I projected the pixels into 3D space with the acquired depth to make projections from different angles a more fancy version of those car cameras that just warp the picture to make it look top down. If I had done this today, I'd probably make it a mesh and then render that mesh to have no gaps in the point cloud. At the time i decided to instead do a morphology type filter to fill the empty gaps between the points in the point cloud.

A histogram showing the frequency distribution of height measurements in millimeters. The x-axis is labeled 'height (mm)' with values ranging from approximately 1200 to 1300 mm, and the y-axis represents frequency. Green bars depict the frequency of each height interval, with a peak around 1336 mm. A black annotation with the text 'height = 1336 mm' highlights this specific value on the chart, with a red normal distribution curve fitted to the bars.

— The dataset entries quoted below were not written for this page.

(** A failed extraction is not stored: the next probe of the name
    calls the extractor again, and the range of that call decides. *)
Lemma failure_not_stored n e :
  outcome srv 0 a = Err e → outcome srv 1 a = Ok r →
  BinarySearchBinlogs srv order (replicate (S (S n)) a) targetTime
  = Done (a, within targetTime r).
Proof.
  intros Herr Hok. unfold BinarySearchBinlogs.
  pose proof (length_replicate (S (S n)) a) as Hlen.
  set (st0 := initialState (replicate (S (S n)) a)).
  assert (InBounds (replicate (S (S n)) a) st0) as Hb0 by (split; simpl; lia).
  assert (st_left st0 ≤ st_right st0) as Hle0 by (simpl; lia).
  destruct (loopBody_cases srv (replicate (S (S n)) a) targetTime st0 Hb0 Hle0)
    as (g & Hg & Hcases).
  apply lookup_replicate in Hg as [-> _].
  destruct Hcases as [(r' & Hr' & _) | [(r' & _ & Hext & _) | (e' & _ & _ & Hbody)]].
  { simpl in Hr'. by rewrite lookup_empty in Hr'. }
  { unfold extract in Hext. simpl in Hext. unfold outcome in Herr. congruence. }
  pose proof (midpoint_between st0 Hle0) as Hmid.
  assert (st_right st0 = Z.of_nat n + 1) as Hright.
  { unfold st0, initialState. cbn [st_right]. rewrite Hlen. lia. }
  assert (st_left st0 = 0) as Hleft by done.
  unfold searchRun. rewrite Hlen. cbn [Nat.eqb]. fold st0.
  rewrite searchLoop_S.
  replace (st_left st0 <=? st_right st0) with true by (symmetry; apply Z.leb_le; lia).
  rewrite Hbody. change (st_errorCount (noteFailure st0 a) >? 3) with false. cbv iota.
  assert (∀ st1,
            st_timeRanges st1 = ∅ → st_validFiles st1 = ∅ → st_calls st1 = [a] →
            InBounds (replicate (S (S n)) a) st1 → st_left st1 ≤ st_right st1 →
            (loopMeasure st1 ≤ S n)%nat →
            match
              match searchLoop (S n) srv (replicate (S (S n)) a) targetTime st1 with
              | Done (Some (file, exactMatch), st) => Done (file, exactMatch, st)
              | Done (None, st) =>
                  match fallback order (replicate (S (S n)) a) targetTime st with
                  | Done (file, exactMatch) => Done (file, exactMatch, st)
                  | IndexOutOfRange => IndexOutOfRange
                  | OutOfFuel => OutOfFuel
                  end
              | IndexOutOfRange => IndexOutOfRange
              | OutOfFuel => OutOfFuel
              end
            with
            | Done (file, exactMatch, _) => Done (file, exactMatch)
            | IndexOutOfRange => IndexOutOfRange
            | OutOfFuel => OutOfFuel
            end = Done (a, within targetTime r)) as Hrest.
  { intros st1 Hcache Hvalid Hcalls Hb1 Hle1 Hfuel.
    destruct (success_decides (S n) n st1) as ([out st2] & -> & Hout);
      [| done | done | done | done | done |].
    { unfold extract. rewrite Hcalls. simpl. exact Hok. }
    destruct (within targetTime r); simpl in Hout.
    - by rewrite Hout.
    - destruct Hout as [-> Hst2]. by rewrite (fallback_holdsOnly (S n) st2 Hst2). }
  unfold InBounds in Hb0. rewrite Hlen in Hb0.
  destruct (midpoint st0 >? 0) eqn:Hpos.
  - apply Z.gtb_lt in Hpos. apply Hrest; [done | done | done | | |].
    + split; [simpl; lia|]. rewrite Hlen. simpl. lia.
    + simpl. lia.
    + unfold loopMeasure. simpl. lia.
  - rewrite Z.gtb_ltb in Hpos. apply Z.ltb_ge in Hpos.
    assert (midpoint st0 = 0) as Hzero by lia.
    assert (n = 0%nat) as ->.
    { unfold midpoint in Hzero. rewrite Hleft, Hright, Z.sub_0_r, Z.add_0_l in Hzero.
      rewrite Z.quot_div_nonneg in Hzero by lia.
      destruct (decide (n = 0%nat)) as [|Hn]; [done|]. exfalso.
      pose proof (Z.div_le_lower_bound (Z.of_nat n + 1) 2 1 ltac:(lia) ltac:(lia)). lia. }
    apply Hrest; [done | done | done | | |].
    + split; [simpl; lia|]. simpl. lia.
    + simpl. lia.
    + unfold loopMeasure. simpl. lia.
Qed.

End SameName.

(** * Failures and the cache *)


(** C7, as amended.  The cache stores the range of a successful
    extraction and nothing else, and a stored range replaces every
    later extraction of the name.  For every search: its answer depends
    on the server through the extractor calls it made and on nothing
    else; the ranges stored at the end are exactly those of the calls
    that succeeded; and no name is extracted again after a call for it
    succeeded.  On a list that repeats one name, where every probe asks
    for the same name, this is observable: when the first call
    succeeds, its range decides the answer whatever the later sessions
    hold; when the first call fails and the second succeeds, the range
    of the second call decides it. *)
Theorem cache_successes_only :
  (∀ (srv : Server) (order : RangeOrder) (binlogFiles : list string)
     (targetTime : time.Time),
     ∃ file exactMatch st,
       searchRun srv order binlogFiles targetTime = Done (file, exactMatch, st) ∧
       (∀ srv', sameCalls srv srv' (st_calls st) →
          searchRun srv' order binlogFiles targetTime = Done (file, exactMatch, st)) ∧
       CacheDiscipline srv st)
  ∧
  (∀ (srv : Server) (order : RangeOrder) (a : string) (n : nat)
     (targetTime : time.Time) (r : TimeRange),
     validOrder order →
     outcome srv 0 a = Ok r →
     BinarySearchBinlogs srv order (replicate (S n) a) targetTime
     = Done (a, within targetTime r))
  ∧
  (∀ (srv : Server) (order : RangeOrder) (a : string) (n : nat)
     (targetTime : time.Time) (e : ExtractError) (r : TimeRange),
     validOrder order →
     outcome srv 0 a = Err e → outcome srv 1 a = Ok r →
     BinarySearchBinlogs srv order (replicate (S (S n)) a) targetTime
     = Done (a, within targetTime r)).
Proof.
  split; [|split].
  - intros srv order binlogFiles targetTime.
    destruct (searchRun_tracked srv order binlogFiles targetTime)
      as (file & b & st & Hrun & (_ & _ & Hcache) & _).
    exists file, b, st. split; [done|].
    split; [intros srv' Hsame; by eapply searchRun_same | done].
  - intros srv order a n targetTime r Horder Hok. by apply first_success_decides.
  - intros srv order a n targetTime e r Horder Herr Hok. by eapply failure_not_stored.
Qed.


(** C7 on samples.  Three probes of one name on a server whose later
    sessions would hold the target: the range of the first call
    decides.  Two probes of one name on a server whose first session
    fails: the range of the second call decides. *)
Lemma cache_successes_only_witness :
  BinarySearchBinlogs changingServer elements (replicate 3 "a") (time.Unix 150 0)
  = Done ("a", false) ∧
  BinarySearchBinlogs flakyServer elements (replicate 2 "a") (time.Unix 15 0)
  = Done ("a", true).
Proof.
  destruct cache_successes_only as (_ & Hfirst & Hsecond).
  split.
  - etrans; [apply (Hfirst changingServer elements "a" 2%nat (time.Unix 150 0)
                      (mkRange (time.Unix 10 0) (time.Unix 20 0)))|].
    + exact validOrder_elements.
    + reflexivity.
    + reflexivity.
  - etrans; [apply (Hsecond flakyServer elements "a" 0%nat (time.Unix 15 0)
                      ErrStartSync (mkRange (time.Unix 10 0) (time.Unix 20 0)))|].
    + exact validOrder_elements.
    + reflexivity.
    + reflexivity.
    + reflexivity.
Defined.

(** * Properties of the earlier version *)

Section LegacyExtractor.

Implicit Types (ev : BinlogEvent) (evs : list BinlogEvent) (s : Session).

Lemma legacy_firstLoop_find evs :
  legacy.firstLoop evs
  = (λ p, (Timestamp p.2, drop (S p.1) evs)) <$> firstTimestamped evs.
Proof.
  unfold firstTimestamped.
  induction evs as [|ev evs IH]; [done|]. cbn [legacy.firstLoop list_find].
  destruct (0 <? Timestamp ev)%N eqn:Hpos.
  - apply N.ltb_lt in Hpos. by rewrite decide_True.
  - apply N.ltb_ge in Hpos. rewrite decide_False by lia.
    rewrite IH. by destruct (list_find _ evs) as [[k ev']|].
Qed.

Then I get into how to determine the height of the ground, so that I later can classify things above and below ground level to be obstacles. I start by stepping from the right towards the left which in the case of this graph is from below ground and upwards. Once I find the the peak I grab the samples close to the peak to do a Gaussian distribution curve fitted to those samples. The center of the curve is used as the ground height with some margin for error.

A picture of a driveway with two cars and a house next to it. The ground is highlighted in green and the cars and house in red indicating they are obstacles.

I then classify each pixel as an obstacle or ground and I applied a red or green hue to the pixel based on the classification to get an image like the one above. Conveniently the camera I used had a built in IMU that I used to determine orientation and could use to help calculate the normal of the ground plane so the fitting would work in real-time without manual adjustments.

The same parkway image from earlier focusing on just the cars but this time projected from above with a point-cloud.

I could then project this image into top down. Admittedly the irl testing I did seemed to indicate most people preferred the camera pov with red and green obstacle detection over top-down pov obstacle detection, camera pov color and top-down pov color.

A black and white road projected from above with a point-cloud using a technique to fully fill the gaps between the points visually. Effectively making the road as though it was seen from above.

I'll also include this picture of some top down tests I did. This one completely filled gaps but couldn't run real-time, as it was made in python (sorry) and it was not hardware accelerated.


I remember this project being a lot of fun to work on. At the time when I made this being 18 I found this quite challenging and fun to have a crack at. Looking back with the skill-set I have today, I would do things very differently. Although I would probably not work on autonomous car tech in the first place today, it's really just emulating trains, but less efficient if you think about it, which is of course an incredibly boring answer to cool tech, but infrastructure is better when it is boring and reliable vs cool but experimental and potentially unreliable.